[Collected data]
Lemma scan_pixel_one_column img c x y b :
  c <= 255 -> (coloured img x y -> y = c) ->
  max_y b = 0 /\ (min_y b = 255 \/ min_y b = c) ->
  max_y (scan_pixel img x y b) = 0 /\
  (min_y (scan_pixel img x y b) = 255 \/ min_y (scan_pixel img x y b) = c).
Proof.
  intros Hr Hc Hb. destruct (coloured_dec img x y) as [Hcol|Hcol];
    [|by rewrite scan_pixel_plain].
  specialize (Hc Hcol). subst y. scan_pixel_cases; lia.
Qed.

Lemma crop_no_rows img b : max_x b = 0 -> crop img b = [].
Proof. intros H. unfold crop, py_slice. rewrite H. reflexivity. Qed.

Lemma crop_no_columns img b : max_y b = 0 -> is_empty_image (crop img b) = true.
Proof.
  intros H. unfold crop, is_empty_image. apply forallb_forall.
  intros row (row' & <- & _)%in_map_iff. unfold py_slice. by rewrite H.
Qed.

(** An empty crop makes [discern] raise, OpenCV refusing such an array. *)
Lemma discern_empty_crop cv2 self img :
  imread cv2 (gap self) None = Some img ->
  is_empty_image (crop img (scan img)) = true ->
  rejects_empty cv2 ->
  fails (discern cv2 self).
Proof.
  intros Hgap Hempty Hrej. unfold discern, clear_white. rewrite Hgap, bind_ok.
  apply fails_bind. by apply Hrej.
Qed.

End CaptchaMore.

Section CaptchaExtras.
Import Captcha.

(** Where [clear_white] can put the bounds of the box: each minimum is
    255, its start value, or a scanned index, and never above 255; each
    maximum is 0, its start value, or a scanned index.  Scanned indices
    start at 1, so the box never reaches into row 0 or column 0, and in an
    image with coloured pixels only beyond index 255 the minimum stays
    at 255. *)
Theorem scan_bounds (img : image) :
  bbox_in_range (rows_of img) (cols_of img) (scan img).
Proof.
  apply (scan_inv (bbox_in_range (rows_of img) (cols_of img))).
  - unfold bbox_in_range. simpl. lia.
  - intros x y b Hx Hy. by apply scan_pixel_in_range.
Qed.

(** A gap piece one pixel thin is lost.  When every coloured pixel the
    scan visits lies in one row (at most 255), or every one in one column,
    or there is none, the upper bound of the box is never set, the crop has
    no pixels, and [discern] raises once OpenCV refuses the empty array. *)
Theorem thin_feature_crops_to_nothing (img : image) (r c : Z) :
  (r <= 255 /\
   forall x y, 1 <= x < rows_of img -> 1 <= y < cols_of img ->
               coloured img x y -> x = r) \/
  (c <= 255 /\
   forall x y, 1 <= x < rows_of img -> 1 <= y < cols_of img ->
               coloured img x y -> y = c) ->
  is_empty_image (crop img (scan img)) = true /\
  forall cv2 self,
    imread cv2 (gap self) None = Some img -> rejects_empty cv2 ->
    fails (discern cv2 self).
Proof.
  intros Hthin.
  assert (is_empty_image (crop img (scan img)) = true) as Hempty.
  { destruct Hthin as [[Hr Hrow]|[Hc Hcol]].
    - rewrite crop_no_rows; [done|].
      apply (scan_inv (fun b => max_x b = 0 /\ (min_x b = 255 \/ min_x b = r)) img).
      + simpl. auto.
      + intros x y b Hx Hy. apply scan_pixel_one_row; [done|]. by apply Hrow.
    - apply crop_no_columns.
      apply (scan_inv (fun b => max_y b = 0 /\ (min_y b = 255 \/ min_y b = c)) img).
      + simpl. auto.
      + intros x y b Hx Hy. apply scan_pixel_one_column; [done|]. by apply Hcol. }
  split; [done|]. intros cv2 self Hgap Hrej. by apply (discern_empty_crop cv2 self img).
Qed.

Lemma thin_feature_crops_to_nothing_witness :
  crop bar (scan bar) = [] /\ is_empty_image (crop bar (scan bar)) = true.
Proof.
  split; [reflexivity|].
  apply (thin_feature_crops_to_nothing bar 1 0). left. split; [lia|].
  intros x y Hx Hy (p & Hp & Hl).
  change (rows_of bar) with 3 in Hx. change (cols_of bar) with 4 in Hy.
  assert (x = 1 \/ x = 2) as [-> | ->] by lia; [done|].
  assert (y = 1 \/ y = 2 \/ y = 3) as [-> | [-> | ->]] by lia;
    injection Hp as <-; vm_compute in Hl; by destruct Hl.
Defined.

(** Row 0 and column 0 of the gap image are never looked at: two images
    of one size that agree from row 1 and column 1 on get the same box. *)
Theorem scan_skips_first_row_and_column (img1 img2 : image) :
  rows_of img1 = rows_of img2 ->
  cols_of img1 = cols_of img2 ->
  (forall x y, 1 <= x -> 1 <= y -> pixel_at img1 x y = pixel_at img2 x y) ->
  scan img1 = scan img2.
Proof.
  intros Hrows Hcols Hpx. unfold scan. rewrite Hrows, Hcols.
  apply fold_left_ext_in. intros b x Hx%elem_of_range1.
  apply fold_left_ext_in. intros b' y Hy%elem_of_range1.
  unfold scan_pixel. rewrite Hpx by lia. reflexivity.
Qed.

Lemma scan_skips_first_row_and_column_witness :
  scan piece_marked = scan piece.
Proof.
  apply (scan_skips_first_row_and_column piece_marked piece); [reflexivity..|].
  intros x y Hx Hy. unfold pixel_at.
  destruct (Z.to_nat x) as [|[|[|[|n]]]] eqn:Hn; [lia|..]; try reflexivity.
  all: destruct (Z.to_nat y) as [|m] eqn:Hm; [lia|reflexivity].
Defined.

End CaptchaExtras.

(* ===================================================================== *)
(** * More on the batch orchestrator *)
(* ===================================================================== *)

Section OrchestratorMore.
Import Orchestrator.
(** ** The channel protocol of LookupIP *)

Section Protocol.

Variables (u : Unbound) (host : string).

Let qa := u host TypeA ClassINET.
Let qaaaa := u host TypeAAAA ClassINET.

Lemma Inv_start : Inv u host LookupIP_start.
Proof. by repeat split. Qed.

Lemma ResolveAsync_inv name rrtype rrclass :
  chan_inv (u name rrtype rrclass) Waiting
    (ResolveAsync u name rrtype rrclass) make_chan.
Proof. unfold ResolveAsync. by destruct (u name rrtype rrclass). Qed.

(** A step of lookupHelper keeps its channel in the protocol. *)
Lemma lookupHelper_inv q ph h c h' c' :
  chan_inv q ph h c → lookupHelper h c = Some (h', c') →
  chan_inv q ph h' c'.
Proof.
  destruct q as [r e], ph, h as [|[e0|] r0|r0| | |]; simpl;
    try done; intros HI Hs; destruct_and?; simplify_eq/=; done.
Qed.

(** A receive that goes through yields [got q] and leaves the channel in
    the protocol. *)
Lemma receive_inv q h c v h' c' :
  chan_inv q Waiting h c → receive h c = Some (v, h', c') →
  v = got q ∧ chan_inv q Received h' c'.
Proof.
  destruct q as [r e], h as [|e0 r0|r0| | |]; simpl; try done;
    intros HI Hs; destruct_and?; simplify_eq/=;
    unfold receive in Hs; simplify_eq/=; try done.
  by destruct e.
Qed.

Lemma step_inv t s s' :
  Inv u host s → step u host t s = Some s' → Inv u host s'.
Proof.
  intros (HA & HAAAA & HM) Hstep. destruct s as [m ha haaaa c1 c2].
  destruct t; simpl in *.
  - (* LookupIP *)
    unfold LookupIP_step in Hstep; simpl in *.
    destruct m as [| | |ra|ra raaaa|out]; simpl in *.
    + injection Hstep as <-. destruct ha; try done. subst c1.
      repeat split; [apply ResolveAsync_inv | done].
    + injection Hstep as <-. destruct haaaa; try done. subst c2.
      repeat split; [done | apply ResolveAsync_inv].
    + destruct (receive ha c1) as [[[v h] c]|] eqn:Hr; [|done].
      injection Hstep as <-.
      destruct (receive_inv _ _ _ _ _ _ HA Hr) as [-> HA'].
      by repeat split.
    + destruct (receive haaaa c2) as [[[v h] c]|] eqn:Hr; [|done].
      injection Hstep as <-.
      destruct (receive_inv _ _ _ _ _ _ HAAAA Hr) as [-> HAAAA'].
      by repeat split.
    + injection Hstep as <-. destruct HM as [-> ->]. by repeat split.
    + done.
  - destruct (lookupHelper ha c1) as [[h c]|] eqn:Hl; [|done].
    injection Hstep as <-.
    repeat split; simpl; [by eapply lookupHelper_inv | done..].
  - destruct (lookupHelper haaaa c2) as [[h c]|] eqn:Hl; [|done].
    injection Hstep as <-.
    repeat split; simpl; [done | by eapply lookupHelper_inv | done].
Qed.

Lemma exec_inv sched : ∀ s s',
  Inv u host s → exec u host sched s = Some s' → Inv u host s'.
Proof.
  induction sched as [|t sched IH]; intros s s' HI Hex; simpl in Hex.
  - by injection Hex as <-.
  - destruct (step u host t s) as [s1|] eqn:Hs; [|done].
    eapply IH; [|done]. by eapply step_inv.
Qed.

Lemma ResolveAsync_left name rrtype rrclass :
  helper_left (ResolveAsync u name rrtype rrclass) = 3%nat.
Proof. unfold ResolveAsync. by destruct (u name rrtype rrclass). Qed.

(** In the protocol, every step brings the three threads closer to their
    ends. *)
Lemma step_steps_left t s s' :
  Inv u host s → step u host t s = Some s' →
  (steps_left s' < steps_left s)%nat.
Proof.
  intros (HA & HAAAA & _). destruct s as [m ha haaaa c1 c2].
  unfold steps_left. destruct t; simpl in *.
  - unfold LookupIP_step; simpl.
    destruct m as [| | |ra|ra raaaa|out]; simpl in *; try done.
    + intros [= <-]; simpl. destruct ha; try done.
      rewrite ResolveAsync_left; simpl; lia.
    + intros [= <-]; simpl. destruct haaaa; try done.
      rewrite ResolveAsync_left; simpl; lia.
    + unfold receive. destruct (closed c1).
      * intros [= <-]; simpl; lia.
      * destruct ha; try done. intros [= <-]; simpl; lia.
    + unfold receive. destruct (closed c2).
      * intros [= <-]; simpl; lia.
      * destruct haaaa; try done. intros [= <-]; simpl; lia.
    + intros [= <-]; simpl; lia.
  - destruct ha as [|[e0|] r0|r0| | |]; simpl; try done;
      try destruct (closed c1); try done; intros [= <-]; simpl; lia.
  - destruct haaaa as [|[e0|] r0|r0| | |]; simpl; try done;
      try destruct (closed c2); try done; intros [= <-]; simpl; lia.
Qed.

Lemma exec_steps_left sched : ∀ s s',
  Inv u host s → exec u host sched s = Some s' →
  (length sched + steps_left s' ≤ steps_left s)%nat.
Proof.
  induction sched as [|t sched IH]; intros s s' HI Hex; simpl in *.
  - injection Hex as <-. lia.
  - destruct (step u host t s) as [s1|] eqn:Hs; [|done].
    apply IH in Hex; [|by eapply step_inv].
    apply step_steps_left in Hs; [lia | done].
Qed.

(** In the protocol, the threads only stop when all three have finished. *)
Lemma quiescent_finished s :
  Inv u host s → quiescent u host s →
  pc s = MDone (LookupIP_range (got qa) (got qaaaa))
  ∧ hA s = HDone ∧ hAAAA s = HDone.
Proof.
  intros (HA & HAAAA & HM) Hq.
  pose proof (Hq TMain) as Hmain. pose proof (Hq TA) as Ha.
  pose proof (Hq TAAAA) as Haaaa.
  destruct s as [m ha haaaa c1 c2]. simpl in *.
  unfold LookupIP_step in Hmain. simpl in *.
  destruct m as [| | |ra|ra raaaa|out]; simpl in *; try done.
  - (* waiting for the A query *)
    destruct ha as [|[e0|] r0|r0| | |]; simpl in *; try done.
    + by destruct HA as [_ ->].
    + by destruct HA as [_ ->].
    + by destruct HA as [_ ->].
  - (* waiting for the AAAA query *)
    destruct haaaa as [|[e0|] r0|r0| | |]; simpl in *; try done.
    + by destruct HAAAA as [_ ->].
    + by destruct HAAAA as [_ ->].
    + by destruct HAAAA as [_ ->].
  - (* LookupIP has returned *)
    subst out. split; [done|].
    destruct ha as [|[e0|] r0|r0| | |]; simpl in *; try done.
    + by destruct HA as [_ ->].
    + destruct haaaa as [|[e0|] r0|r0| | |]; simpl in *; try done.
      by destruct HAAAA as [_ ->].
Qed.

(** Whatever the schedule, a LookupIP that returns has run its two loops
    over what the two channels yielded. *)
Lemma LookupIP_result sched out :
  LookupIP u host sched = Some out →
  out = LookupIP_range (got qa) (got qaaaa).
Proof.
  unfold LookupIP.
  destruct (exec u host sched LookupIP_start) as [s|] eqn:Hex; [|done].
  destruct (exec_inv _ _ _ Inv_start Hex) as (_ & _ & HM).
  destruct (pc s); try done. by intros [= <-].
Qed.

Lemma LookupIP_complete sched s :
  exec u host sched LookupIP_start = Some s → quiescent u host s →
  LookupIP u host sched = Some (LookupIP_range (got qa) (got qaaaa)).
Proof.
  intros Hex Hq. unfold LookupIP. rewrite Hex.
  destruct (quiescent_finished s) as (-> & _); [|done..].
  by eapply exec_inv; [apply Inv_start|].
Qed.

End Protocol.

(** ** More on the channel protocol *)

Section Completion.

Variables (u : Unbound) (host : string).

Lemma exec_app sched1 : ∀ sched2 s,
  exec u host (sched1 ++ sched2) s =
  match exec u host sched1 s with
  | Some s1 => exec u host sched2 s1
  | None => None
  end.
Proof.
  induction sched1 as [|t sched1 IH]; intros sched2 s; simpl; [done|].
  destruct (step u host t s); [apply IH | done].
Qed.
(** * mtg-art-downloader: card classification, MTGP reference resolution,
      face selection, download sequencing, path naming and archive filter.

    Shallow embedding of [src/card.py] and [src/core.py].

    Conventions of the embedding.
    - A Python [str] is a [string]; one [ascii] stands for one character.
    - A JSON object is a record whose fields are [option]s: [None] is an
      absent key, so [c.get(k, d)] is [default d (k c)] and [c[k]] raises
      [KeyError] on [None].
    - Code that can raise returns a [result]; code that reads or writes the
      card object or the outside world runs in the state monad [M].
    - Collaborators that are not part of the two modules (page and image
      fetch, [unidecode], [sanitize_filename], [SequenceMatcher.ratio], the
      configuration module) are fields of an environment record [Env]. *)

From Stdlib Require Import Ascii String List Arith ZArith QArith Lia.
From Stdlib Require Import Decimal DecimalNat DecimalString.
From stdpp Require Import base option list sorting gmap sets strings.

Close Scope Q_scope.
Open Scope nat_scope.

(** ** Python exceptions and results *)

Inductive exn : Type :=
  | KeyError | TypeError | IndexError | AttributeError
  | ValueError | FileNotFoundError | BadZipFile | RequestException
  (** not an exception: the outcome of a loop that never ends; it
      propagates like an exception that no handler catches *)
  | Diverges.
Lemma slice_infix : forall s i j, infix (slice s i j) s.
Proof.
  intros s i j. unfold slice. exists (firstn i s), (skipn (j - i) (skipn i s)).
  rewrite firstn_skipn. symmetry. apply firstn_skipn.
Qed.

Lemma skipn_infix : forall (s : list ascii) i, infix (skipn i s) s.
Proof. intros s i. exists (firstn i s), []. rewrite app_nil_r. symmetry. apply firstn_skipn. Qed.

Lemma lstrip_head : forall s,
  match lstrip s with [] => True | c :: _ => is_space c = false end.
Proof.
  induction s as [|c t IH]; simpl; [exact I|].
  destruct (is_space c) eqn:Hc; [exact IH|exact Hc].
Qed.

Lemma lstrip_id : forall s,
  match s with [] => True | c :: _ => is_space c = false end -> lstrip s = s.
Proof. intros [|c t] H; simpl; [reflexivity|]. rewrite H. reflexivity. Qed.

Lemma lstrip_idem : forall s, lstrip (lstrip s) = lstrip s.
Proof. intros s. apply lstrip_id. apply lstrip_head. Qed.

Lemma strip_idem : forall s, strip (strip s) = strip s.
Proof.
  intros s. unfold strip. set (u := lstrip s). set (v := lstrip (rev u)).
  assert (Hv : lstrip (rev v) = rev v).
  { destruct (lstrip_suffix (rev u)) as [p Hp]. fold v in Hp.
    apply lstrip_id. destruct (rev v) as [|e w] eqn:Hrv; [exact I|].
    pose proof (lstrip_head s) as Hh. fold u in Hh.
    assert (Hu : u = rev (rev u)) by (rewrite rev_involutive; reflexivity).
    rewrite Hp, rev_app_distr, Hrv in Hu. simpl in Hu. rewrite Hu in Hh. exact Hh. }
  rewrite Hv, rev_involutive. unfold v. rewrite lstrip_idem. reflexivity.
Qed.
(** * go-logfile: an asynchronous daily-rotating log writer

    A shallow embedding of [logfile.go] (package main): the per-stream
    writer engine made of [newLogFunc], [openFile], [cleanOldLogs] and
    [runWorker], the two streams [AppLog] and [CommLog] that [init] builds
    and [CloseAllLogs] shuts down, and the parts of the Go runtime and standard
    library it leans on (strings, [time.Format], [os] files, [bufio.Writer],
    buffered channels, [sync.WaitGroup], [defer]/[recover]).

    Go strings are byte sequences; they are modelled by [string] (a list of
    8-bit characters), so [len] is the byte length and [<] the bytewise
    lexicographic order, as in Go. *)

From stdpp Require Import gmap strings list fin_maps.
From Stdlib Require Import ZArith Lia Ascii.

Local Open Scope nat_scope.

(* ===================================================================== *)
(** * Package [strings] and string indexing                              *)
(* ===================================================================== *)

Module GoStrings.

Definition len (s : string) : nat := String.length s.

(** [s[i:j]]; every use in the program is guarded so that
    [i <= j <= len s]. *)
Definition slice (s : string) (i j : nat) : string :=
  String.substring i (j - i) s.

(** [strings.HasPrefix]: [len(s) >= len(prefix) && s[:len(prefix)] == prefix]. *)
Definition HasPrefix (s pre : string) : bool :=
  (len pre <=? len s) && String.eqb (slice s 0 (len pre)) pre.

(** [strings.HasSuffix]: [len(s) >= len(suffix) && s[len(s)-len(suffix):] == suffix]. *)
Definition HasSuffix (s suf : string) : bool :=
  (len suf <=? len s) && String.eqb (slice s (len s - len suf) (len s)) suf.

(** The comparison [a < b] on strings. *)
Definition lt (a b : string) : bool := String.ltb a b.

End GoStrings.

(* ===================================================================== *)
(** * Package [time]: wall-clock readings and their layouts              *)
(* ===================================================================== *)

Module GoTime.

(** A reading of [time.Now()], as the civil fields [Format] prints. *)
Record Time := mkTime {
  year : Z;
  month : nat;
  day : nat;
  hour : nat;
  minute : nat;
  second : nat
}.

Definition digit (n : nat) : ascii := ascii_of_nat (48 + n mod 10).

(** The [w] low decimal digits of [n], most significant first. *)
Fixpoint fixed (w n : nat) : string :=
  match w with
  | 0 => ""
  | S w' => fixed w' (n / 10) +:+ String (digit n) ""
  end.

**Problem to solve**
Lines from the start of the records through the one containing "intros H. unfold crop, is_empty_image." are what should be retyped, exactly and in full, both ends included.

**Written response**
Lemma scan_pixel_one_column img c x y b :
  c <= 255 -> (coloured img x y -> y = c) ->
  max_y b = 0 /\ (min_y b = 255 \/ min_y b = c) ->
  max_y (scan_pixel img x y b) = 0 /\
  (min_y (scan_pixel img x y b) = 255 \/ min_y (scan_pixel img x y b) = c).
Proof.
  intros Hr Hc Hb. destruct (coloured_dec img x y) as [Hcol|Hcol];
    [|by rewrite scan_pixel_plain].
  specialize (Hc Hcol). subst y. scan_pixel_cases; lia.
Qed.

Lemma crop_no_rows img b : max_x b = 0 -> crop img b = [].
Proof. intros H. unfold crop, py_slice. rewrite H. reflexivity. Qed.

Lemma crop_no_columns img b : max_y b = 0 -> is_empty_image (crop img b) = true.
Proof.
  intros H. unfold crop, is_empty_image. apply forallb_forall.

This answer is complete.